#### Your assignment:
Needed from the data below: every line from the one with "- exists false." up to and including the one with "change (visited_in p", repeated exactly and with nothing else.

[Saved data entries]
######

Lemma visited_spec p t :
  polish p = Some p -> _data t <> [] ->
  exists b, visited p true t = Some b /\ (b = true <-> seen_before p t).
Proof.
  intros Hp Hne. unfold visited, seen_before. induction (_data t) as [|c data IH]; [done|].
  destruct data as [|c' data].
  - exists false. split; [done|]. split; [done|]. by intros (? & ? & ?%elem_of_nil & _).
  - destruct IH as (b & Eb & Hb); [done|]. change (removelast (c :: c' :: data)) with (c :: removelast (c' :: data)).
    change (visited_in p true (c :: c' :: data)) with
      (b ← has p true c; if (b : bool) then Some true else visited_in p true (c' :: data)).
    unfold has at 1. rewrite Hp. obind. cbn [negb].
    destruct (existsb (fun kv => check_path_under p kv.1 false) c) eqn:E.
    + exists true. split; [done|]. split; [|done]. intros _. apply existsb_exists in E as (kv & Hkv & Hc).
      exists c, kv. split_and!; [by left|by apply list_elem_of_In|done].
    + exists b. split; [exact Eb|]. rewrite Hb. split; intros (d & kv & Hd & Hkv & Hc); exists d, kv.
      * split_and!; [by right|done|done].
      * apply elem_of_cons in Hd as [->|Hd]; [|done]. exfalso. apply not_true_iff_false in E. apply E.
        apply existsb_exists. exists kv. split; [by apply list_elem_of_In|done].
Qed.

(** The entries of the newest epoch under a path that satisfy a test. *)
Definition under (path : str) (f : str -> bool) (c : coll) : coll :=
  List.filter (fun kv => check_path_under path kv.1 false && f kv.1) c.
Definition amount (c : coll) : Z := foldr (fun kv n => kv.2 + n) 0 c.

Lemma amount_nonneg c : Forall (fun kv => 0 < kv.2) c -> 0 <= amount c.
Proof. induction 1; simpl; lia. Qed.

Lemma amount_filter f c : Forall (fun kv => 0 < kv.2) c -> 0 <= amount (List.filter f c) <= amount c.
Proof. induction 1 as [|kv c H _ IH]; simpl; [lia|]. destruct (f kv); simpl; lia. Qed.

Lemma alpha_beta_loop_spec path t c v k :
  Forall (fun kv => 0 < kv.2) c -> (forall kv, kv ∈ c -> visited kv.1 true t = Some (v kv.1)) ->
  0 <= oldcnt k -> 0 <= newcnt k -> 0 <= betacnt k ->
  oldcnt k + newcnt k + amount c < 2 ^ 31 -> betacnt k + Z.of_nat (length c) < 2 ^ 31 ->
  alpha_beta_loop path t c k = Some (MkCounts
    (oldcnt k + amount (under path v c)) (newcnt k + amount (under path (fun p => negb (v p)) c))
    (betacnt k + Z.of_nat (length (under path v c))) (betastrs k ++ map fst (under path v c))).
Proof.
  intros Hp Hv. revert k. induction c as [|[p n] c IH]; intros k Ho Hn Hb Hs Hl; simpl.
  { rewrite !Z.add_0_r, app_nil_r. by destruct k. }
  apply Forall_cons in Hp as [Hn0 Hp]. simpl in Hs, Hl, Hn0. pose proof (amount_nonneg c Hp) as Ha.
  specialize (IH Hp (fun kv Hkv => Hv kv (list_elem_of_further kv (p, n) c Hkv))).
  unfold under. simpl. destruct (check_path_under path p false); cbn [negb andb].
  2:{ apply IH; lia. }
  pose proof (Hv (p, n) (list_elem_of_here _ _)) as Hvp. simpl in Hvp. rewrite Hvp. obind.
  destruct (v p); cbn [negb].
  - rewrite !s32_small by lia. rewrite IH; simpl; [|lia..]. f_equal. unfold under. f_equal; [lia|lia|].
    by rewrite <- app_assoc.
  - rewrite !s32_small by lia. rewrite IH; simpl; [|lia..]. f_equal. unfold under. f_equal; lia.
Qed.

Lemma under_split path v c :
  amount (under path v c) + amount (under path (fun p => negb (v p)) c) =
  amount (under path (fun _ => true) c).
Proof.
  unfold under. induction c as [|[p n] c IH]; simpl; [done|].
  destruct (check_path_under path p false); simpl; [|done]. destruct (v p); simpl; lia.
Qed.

######

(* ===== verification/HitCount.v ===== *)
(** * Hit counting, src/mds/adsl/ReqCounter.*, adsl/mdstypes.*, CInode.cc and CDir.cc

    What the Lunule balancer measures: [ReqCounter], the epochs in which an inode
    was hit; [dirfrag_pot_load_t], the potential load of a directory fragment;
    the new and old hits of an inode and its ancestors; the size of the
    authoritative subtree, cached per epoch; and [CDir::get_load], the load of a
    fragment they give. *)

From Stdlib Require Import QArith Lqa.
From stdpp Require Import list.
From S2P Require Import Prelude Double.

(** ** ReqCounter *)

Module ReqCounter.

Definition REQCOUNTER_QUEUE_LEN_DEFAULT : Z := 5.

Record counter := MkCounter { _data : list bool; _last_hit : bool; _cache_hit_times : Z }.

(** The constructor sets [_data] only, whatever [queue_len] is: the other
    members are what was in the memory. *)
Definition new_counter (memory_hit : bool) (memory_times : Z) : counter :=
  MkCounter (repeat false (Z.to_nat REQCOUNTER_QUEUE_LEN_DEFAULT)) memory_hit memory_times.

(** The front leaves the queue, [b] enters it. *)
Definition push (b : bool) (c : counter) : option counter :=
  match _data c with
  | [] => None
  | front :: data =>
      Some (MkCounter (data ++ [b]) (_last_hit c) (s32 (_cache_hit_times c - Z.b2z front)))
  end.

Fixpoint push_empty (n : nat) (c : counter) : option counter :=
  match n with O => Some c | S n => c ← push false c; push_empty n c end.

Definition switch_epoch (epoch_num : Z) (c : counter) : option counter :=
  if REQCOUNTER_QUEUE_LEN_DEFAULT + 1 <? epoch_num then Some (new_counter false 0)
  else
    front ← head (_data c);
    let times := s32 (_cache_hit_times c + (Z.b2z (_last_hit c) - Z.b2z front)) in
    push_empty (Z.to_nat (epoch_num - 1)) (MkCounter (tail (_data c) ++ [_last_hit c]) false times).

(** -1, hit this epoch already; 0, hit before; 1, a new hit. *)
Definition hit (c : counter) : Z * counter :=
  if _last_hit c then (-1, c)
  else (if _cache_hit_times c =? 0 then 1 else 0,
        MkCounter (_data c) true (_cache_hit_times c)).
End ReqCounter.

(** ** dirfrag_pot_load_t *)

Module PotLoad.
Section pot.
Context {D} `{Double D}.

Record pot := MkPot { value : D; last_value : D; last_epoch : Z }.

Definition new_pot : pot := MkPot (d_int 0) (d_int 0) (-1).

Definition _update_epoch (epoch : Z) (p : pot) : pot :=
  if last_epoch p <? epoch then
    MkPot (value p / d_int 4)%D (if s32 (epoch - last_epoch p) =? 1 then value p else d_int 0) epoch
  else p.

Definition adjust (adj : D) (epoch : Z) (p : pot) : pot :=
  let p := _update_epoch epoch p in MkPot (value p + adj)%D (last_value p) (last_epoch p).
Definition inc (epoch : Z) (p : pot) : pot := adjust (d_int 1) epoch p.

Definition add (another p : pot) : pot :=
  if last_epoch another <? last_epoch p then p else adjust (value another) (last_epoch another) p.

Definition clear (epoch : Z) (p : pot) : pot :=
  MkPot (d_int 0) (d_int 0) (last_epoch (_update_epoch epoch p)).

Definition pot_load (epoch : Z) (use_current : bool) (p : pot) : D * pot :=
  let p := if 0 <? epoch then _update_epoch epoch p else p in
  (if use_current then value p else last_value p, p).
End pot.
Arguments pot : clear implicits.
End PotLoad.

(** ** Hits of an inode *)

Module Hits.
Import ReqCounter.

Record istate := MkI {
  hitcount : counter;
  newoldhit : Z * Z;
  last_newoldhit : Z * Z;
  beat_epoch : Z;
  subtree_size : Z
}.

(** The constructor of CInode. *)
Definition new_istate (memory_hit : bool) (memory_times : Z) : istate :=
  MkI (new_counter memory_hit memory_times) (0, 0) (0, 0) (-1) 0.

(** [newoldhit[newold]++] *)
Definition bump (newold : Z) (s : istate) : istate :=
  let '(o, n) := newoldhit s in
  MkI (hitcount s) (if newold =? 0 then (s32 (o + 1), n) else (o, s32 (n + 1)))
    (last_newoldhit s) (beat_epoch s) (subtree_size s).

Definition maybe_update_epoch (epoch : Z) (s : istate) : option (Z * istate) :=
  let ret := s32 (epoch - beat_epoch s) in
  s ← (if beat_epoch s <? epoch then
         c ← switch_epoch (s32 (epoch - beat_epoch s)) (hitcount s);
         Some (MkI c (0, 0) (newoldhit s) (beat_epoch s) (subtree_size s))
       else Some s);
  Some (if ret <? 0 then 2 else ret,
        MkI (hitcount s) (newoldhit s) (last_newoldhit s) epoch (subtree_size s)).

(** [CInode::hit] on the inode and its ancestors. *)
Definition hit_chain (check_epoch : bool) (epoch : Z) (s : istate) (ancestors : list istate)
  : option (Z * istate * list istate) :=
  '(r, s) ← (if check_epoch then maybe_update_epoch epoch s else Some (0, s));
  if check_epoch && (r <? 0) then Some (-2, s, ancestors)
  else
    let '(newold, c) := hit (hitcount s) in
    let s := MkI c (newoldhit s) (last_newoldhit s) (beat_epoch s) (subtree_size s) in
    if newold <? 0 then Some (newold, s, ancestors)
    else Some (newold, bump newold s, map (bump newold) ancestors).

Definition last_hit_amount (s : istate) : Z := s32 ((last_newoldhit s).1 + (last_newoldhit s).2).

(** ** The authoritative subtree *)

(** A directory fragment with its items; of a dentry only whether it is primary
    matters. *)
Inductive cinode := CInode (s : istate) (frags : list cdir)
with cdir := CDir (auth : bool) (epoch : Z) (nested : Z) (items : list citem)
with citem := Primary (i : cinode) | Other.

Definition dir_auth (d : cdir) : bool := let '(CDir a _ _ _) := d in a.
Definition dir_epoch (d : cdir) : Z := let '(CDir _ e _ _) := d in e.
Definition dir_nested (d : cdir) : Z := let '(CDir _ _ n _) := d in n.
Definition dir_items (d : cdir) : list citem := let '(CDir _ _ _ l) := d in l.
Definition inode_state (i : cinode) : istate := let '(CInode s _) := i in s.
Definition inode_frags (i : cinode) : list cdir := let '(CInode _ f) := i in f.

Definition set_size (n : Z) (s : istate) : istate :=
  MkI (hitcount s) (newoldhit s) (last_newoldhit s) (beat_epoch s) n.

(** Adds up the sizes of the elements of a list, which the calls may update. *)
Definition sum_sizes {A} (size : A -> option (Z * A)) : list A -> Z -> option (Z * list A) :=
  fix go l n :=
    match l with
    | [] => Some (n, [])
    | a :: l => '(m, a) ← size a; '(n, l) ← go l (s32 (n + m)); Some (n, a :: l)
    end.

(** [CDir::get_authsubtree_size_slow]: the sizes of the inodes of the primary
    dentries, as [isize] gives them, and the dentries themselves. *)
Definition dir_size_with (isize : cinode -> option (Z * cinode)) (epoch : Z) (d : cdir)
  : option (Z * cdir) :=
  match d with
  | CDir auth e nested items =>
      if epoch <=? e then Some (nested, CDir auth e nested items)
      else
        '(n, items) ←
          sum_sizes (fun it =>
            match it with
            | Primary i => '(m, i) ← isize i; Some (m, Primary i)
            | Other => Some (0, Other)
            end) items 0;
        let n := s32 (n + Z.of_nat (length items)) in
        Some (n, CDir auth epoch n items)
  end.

######

#### Your solution:
  - exists false. split; [done|]. split; [done|]. by intros (? & ? & ?%elem_of_nil & _).
  - destruct IH as (b & Eb & Hb); [done|]. change (removelast (c :: c' :: data)) with (c :: removelast (c' :: data)).
    change (visited_in p true (c :: c' :: data)) with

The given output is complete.